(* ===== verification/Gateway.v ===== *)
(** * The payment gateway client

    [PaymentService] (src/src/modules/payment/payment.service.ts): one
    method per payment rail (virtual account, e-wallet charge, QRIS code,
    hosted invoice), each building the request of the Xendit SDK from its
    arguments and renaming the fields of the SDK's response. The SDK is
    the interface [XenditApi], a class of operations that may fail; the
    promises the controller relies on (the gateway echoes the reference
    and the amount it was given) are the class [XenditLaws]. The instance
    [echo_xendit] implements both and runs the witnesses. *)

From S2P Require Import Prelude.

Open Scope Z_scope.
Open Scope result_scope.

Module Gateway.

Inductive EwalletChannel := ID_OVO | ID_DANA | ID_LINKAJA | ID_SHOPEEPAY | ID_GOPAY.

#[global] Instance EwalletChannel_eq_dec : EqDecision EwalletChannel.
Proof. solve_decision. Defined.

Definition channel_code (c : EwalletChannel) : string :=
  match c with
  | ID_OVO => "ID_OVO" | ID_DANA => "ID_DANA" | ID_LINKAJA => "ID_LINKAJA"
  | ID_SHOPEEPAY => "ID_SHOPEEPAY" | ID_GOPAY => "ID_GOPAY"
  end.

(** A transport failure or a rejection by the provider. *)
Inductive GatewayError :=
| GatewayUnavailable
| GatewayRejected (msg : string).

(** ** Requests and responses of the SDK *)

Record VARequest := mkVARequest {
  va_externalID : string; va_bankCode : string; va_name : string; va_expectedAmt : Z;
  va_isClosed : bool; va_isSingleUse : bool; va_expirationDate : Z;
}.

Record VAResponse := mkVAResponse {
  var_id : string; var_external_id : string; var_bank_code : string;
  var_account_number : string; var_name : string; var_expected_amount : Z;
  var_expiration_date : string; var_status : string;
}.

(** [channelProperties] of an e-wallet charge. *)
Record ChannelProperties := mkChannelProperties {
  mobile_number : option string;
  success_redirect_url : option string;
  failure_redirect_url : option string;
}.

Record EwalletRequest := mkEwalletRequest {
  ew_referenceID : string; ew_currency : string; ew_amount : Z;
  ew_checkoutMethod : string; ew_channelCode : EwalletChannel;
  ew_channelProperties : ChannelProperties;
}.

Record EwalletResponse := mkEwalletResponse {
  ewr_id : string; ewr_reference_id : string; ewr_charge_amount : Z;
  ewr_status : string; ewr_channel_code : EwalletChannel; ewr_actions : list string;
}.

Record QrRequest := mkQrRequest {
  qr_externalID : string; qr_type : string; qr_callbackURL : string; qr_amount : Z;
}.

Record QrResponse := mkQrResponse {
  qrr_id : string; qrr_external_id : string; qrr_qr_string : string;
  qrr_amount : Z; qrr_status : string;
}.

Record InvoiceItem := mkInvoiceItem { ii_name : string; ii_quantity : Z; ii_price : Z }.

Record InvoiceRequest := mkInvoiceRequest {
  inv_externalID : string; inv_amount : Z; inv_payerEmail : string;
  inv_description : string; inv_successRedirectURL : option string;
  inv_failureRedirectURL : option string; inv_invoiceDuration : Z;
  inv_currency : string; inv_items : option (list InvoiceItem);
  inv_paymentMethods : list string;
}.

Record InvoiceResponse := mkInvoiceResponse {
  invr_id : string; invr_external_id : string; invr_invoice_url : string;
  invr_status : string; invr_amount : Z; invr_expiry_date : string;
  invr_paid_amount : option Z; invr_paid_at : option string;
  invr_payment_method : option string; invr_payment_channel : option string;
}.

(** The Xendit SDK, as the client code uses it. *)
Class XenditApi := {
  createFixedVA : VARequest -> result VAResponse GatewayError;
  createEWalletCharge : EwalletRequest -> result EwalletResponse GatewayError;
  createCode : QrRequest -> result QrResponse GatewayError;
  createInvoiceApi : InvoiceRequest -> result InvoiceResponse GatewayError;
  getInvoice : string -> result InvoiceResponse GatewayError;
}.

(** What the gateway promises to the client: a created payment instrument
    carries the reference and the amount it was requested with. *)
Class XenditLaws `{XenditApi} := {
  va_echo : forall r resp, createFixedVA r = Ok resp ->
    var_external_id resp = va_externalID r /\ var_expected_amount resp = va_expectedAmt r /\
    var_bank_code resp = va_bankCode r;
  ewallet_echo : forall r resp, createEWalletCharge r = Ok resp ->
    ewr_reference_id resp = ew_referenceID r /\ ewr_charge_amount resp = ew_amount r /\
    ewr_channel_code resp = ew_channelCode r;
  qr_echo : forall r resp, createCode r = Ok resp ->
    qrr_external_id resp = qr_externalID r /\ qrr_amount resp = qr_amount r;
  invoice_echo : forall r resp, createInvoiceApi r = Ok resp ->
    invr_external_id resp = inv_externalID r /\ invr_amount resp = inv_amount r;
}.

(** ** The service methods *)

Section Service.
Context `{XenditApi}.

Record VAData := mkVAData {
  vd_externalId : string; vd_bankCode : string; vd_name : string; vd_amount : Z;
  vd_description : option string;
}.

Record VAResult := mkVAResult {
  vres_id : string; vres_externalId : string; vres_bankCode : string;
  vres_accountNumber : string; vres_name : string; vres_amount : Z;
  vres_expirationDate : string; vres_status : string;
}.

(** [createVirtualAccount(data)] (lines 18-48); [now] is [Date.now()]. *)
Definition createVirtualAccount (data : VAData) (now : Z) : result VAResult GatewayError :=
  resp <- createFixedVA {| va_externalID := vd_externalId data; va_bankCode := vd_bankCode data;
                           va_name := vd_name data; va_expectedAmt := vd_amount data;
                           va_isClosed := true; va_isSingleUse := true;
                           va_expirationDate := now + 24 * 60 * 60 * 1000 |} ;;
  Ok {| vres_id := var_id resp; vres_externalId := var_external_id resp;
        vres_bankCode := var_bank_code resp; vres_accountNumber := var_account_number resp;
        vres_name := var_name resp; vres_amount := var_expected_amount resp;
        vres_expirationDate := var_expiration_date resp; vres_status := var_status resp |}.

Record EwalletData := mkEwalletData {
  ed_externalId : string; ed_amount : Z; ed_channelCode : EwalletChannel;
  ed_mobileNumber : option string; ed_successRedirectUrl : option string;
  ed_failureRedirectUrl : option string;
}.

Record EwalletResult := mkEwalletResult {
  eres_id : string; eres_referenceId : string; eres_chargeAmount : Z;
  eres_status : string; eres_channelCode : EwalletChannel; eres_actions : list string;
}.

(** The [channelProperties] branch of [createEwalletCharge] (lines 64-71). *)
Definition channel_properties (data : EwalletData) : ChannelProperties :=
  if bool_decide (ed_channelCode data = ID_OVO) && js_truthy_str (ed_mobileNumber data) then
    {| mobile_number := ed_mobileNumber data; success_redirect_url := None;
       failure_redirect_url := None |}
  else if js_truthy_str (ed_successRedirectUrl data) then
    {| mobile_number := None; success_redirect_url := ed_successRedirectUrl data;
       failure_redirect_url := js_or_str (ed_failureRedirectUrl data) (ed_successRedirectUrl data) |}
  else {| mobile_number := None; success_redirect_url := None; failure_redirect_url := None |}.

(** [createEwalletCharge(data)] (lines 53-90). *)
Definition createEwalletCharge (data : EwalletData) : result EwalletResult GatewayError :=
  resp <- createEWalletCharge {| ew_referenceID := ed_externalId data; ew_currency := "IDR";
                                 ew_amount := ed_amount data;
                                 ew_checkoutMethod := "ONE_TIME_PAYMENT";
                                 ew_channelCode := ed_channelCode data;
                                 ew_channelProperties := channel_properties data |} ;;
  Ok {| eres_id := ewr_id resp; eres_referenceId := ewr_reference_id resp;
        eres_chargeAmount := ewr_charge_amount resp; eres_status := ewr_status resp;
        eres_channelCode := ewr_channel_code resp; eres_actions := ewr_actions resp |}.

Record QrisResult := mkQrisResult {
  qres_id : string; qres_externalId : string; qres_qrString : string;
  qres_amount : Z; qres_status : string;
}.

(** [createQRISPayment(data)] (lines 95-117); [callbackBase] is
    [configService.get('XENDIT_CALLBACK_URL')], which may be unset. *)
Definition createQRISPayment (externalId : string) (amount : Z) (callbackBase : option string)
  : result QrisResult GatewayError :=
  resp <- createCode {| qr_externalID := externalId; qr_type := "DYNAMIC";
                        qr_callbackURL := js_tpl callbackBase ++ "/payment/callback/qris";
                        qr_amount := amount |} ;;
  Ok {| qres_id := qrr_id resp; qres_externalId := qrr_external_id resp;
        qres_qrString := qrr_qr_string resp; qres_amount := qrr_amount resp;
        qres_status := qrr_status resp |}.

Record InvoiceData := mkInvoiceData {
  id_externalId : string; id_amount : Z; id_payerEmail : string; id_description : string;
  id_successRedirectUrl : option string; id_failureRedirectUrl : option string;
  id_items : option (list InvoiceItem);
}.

○ ○ ○

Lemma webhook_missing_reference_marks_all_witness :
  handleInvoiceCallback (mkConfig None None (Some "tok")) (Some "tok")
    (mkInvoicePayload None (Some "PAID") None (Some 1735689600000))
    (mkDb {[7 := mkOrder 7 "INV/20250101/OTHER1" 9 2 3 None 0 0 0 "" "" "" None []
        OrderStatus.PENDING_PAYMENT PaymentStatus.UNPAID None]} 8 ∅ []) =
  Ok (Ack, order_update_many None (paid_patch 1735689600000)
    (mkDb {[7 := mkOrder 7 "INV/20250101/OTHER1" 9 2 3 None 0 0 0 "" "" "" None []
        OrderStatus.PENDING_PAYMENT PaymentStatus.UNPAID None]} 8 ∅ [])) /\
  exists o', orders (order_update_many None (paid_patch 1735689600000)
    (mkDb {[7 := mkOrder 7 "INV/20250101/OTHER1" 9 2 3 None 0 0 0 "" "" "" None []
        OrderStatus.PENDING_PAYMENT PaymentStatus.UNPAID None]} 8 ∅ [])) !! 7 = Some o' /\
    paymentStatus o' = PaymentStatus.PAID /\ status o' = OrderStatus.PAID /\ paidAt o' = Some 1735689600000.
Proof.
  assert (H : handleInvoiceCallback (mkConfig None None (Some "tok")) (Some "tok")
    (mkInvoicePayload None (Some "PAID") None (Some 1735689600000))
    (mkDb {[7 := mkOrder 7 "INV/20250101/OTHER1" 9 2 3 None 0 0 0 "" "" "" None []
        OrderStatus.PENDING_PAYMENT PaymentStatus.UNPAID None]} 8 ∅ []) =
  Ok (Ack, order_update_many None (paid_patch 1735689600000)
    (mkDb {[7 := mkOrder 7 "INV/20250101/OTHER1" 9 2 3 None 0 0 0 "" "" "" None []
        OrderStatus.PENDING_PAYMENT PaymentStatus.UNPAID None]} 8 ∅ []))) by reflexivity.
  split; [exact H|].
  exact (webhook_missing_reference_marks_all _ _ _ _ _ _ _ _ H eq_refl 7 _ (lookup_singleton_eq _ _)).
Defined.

○ ○ ○

## Exercise
Copy the lines above exactly. Start with the line containing "qr_externalID : string;", end with the line containing "ewallet_echo : forall", and include both.

## Expected output
  qr_externalID : string; qr_type : string; qr_callbackURL : string; qr_amount : Z;
}.

Record QrResponse := mkQrResponse {
  qrr_id : string; qrr_external_id : string; qrr_qr_string : string;
  qrr_amount : Z; qrr_status : string;
}.

Record InvoiceItem := mkInvoiceItem { ii_name : string; ii_quantity : Z; ii_price : Z }.

Record InvoiceRequest := mkInvoiceRequest {
  inv_externalID : string; inv_amount : Z; inv_payerEmail : string;
  inv_description : string; inv_successRedirectURL : option string;
  inv_failureRedirectURL : option string; inv_invoiceDuration : Z;
  inv_currency : string; inv_items : option (list InvoiceItem);
  inv_paymentMethods : list string;
}.

Record InvoiceResponse := mkInvoiceResponse {
  invr_id : string; invr_external_id : string; invr_invoice_url : string;
  invr_status : string; invr_amount : Z; invr_expiry_date : string;
  invr_paid_amount : option Z; invr_paid_at : option string;
  invr_payment_method : option string; invr_payment_channel : option string;
}.

(** The Xendit SDK, as the client code uses it. *)
Class XenditApi := {
  createFixedVA : VARequest -> result VAResponse GatewayError;
  createEWalletCharge : EwalletRequest -> result EwalletResponse GatewayError;
  createCode : QrRequest -> result QrResponse GatewayError;
  createInvoiceApi : InvoiceRequest -> result InvoiceResponse GatewayError;
  getInvoice : string -> result InvoiceResponse GatewayError;
}.

(** What the gateway promises to the client: a created payment instrument
    carries the reference and the amount it was requested with. *)
Class XenditLaws `{XenditApi} := {
  va_echo : forall r resp, createFixedVA r = Ok resp ->
    var_external_id resp = va_externalID r /\ var_expected_amount resp = va_expectedAmt r /\
    var_bank_code resp = va_bankCode r;
  ewallet_echo : forall r resp, createEWalletCharge r = Ok resp ->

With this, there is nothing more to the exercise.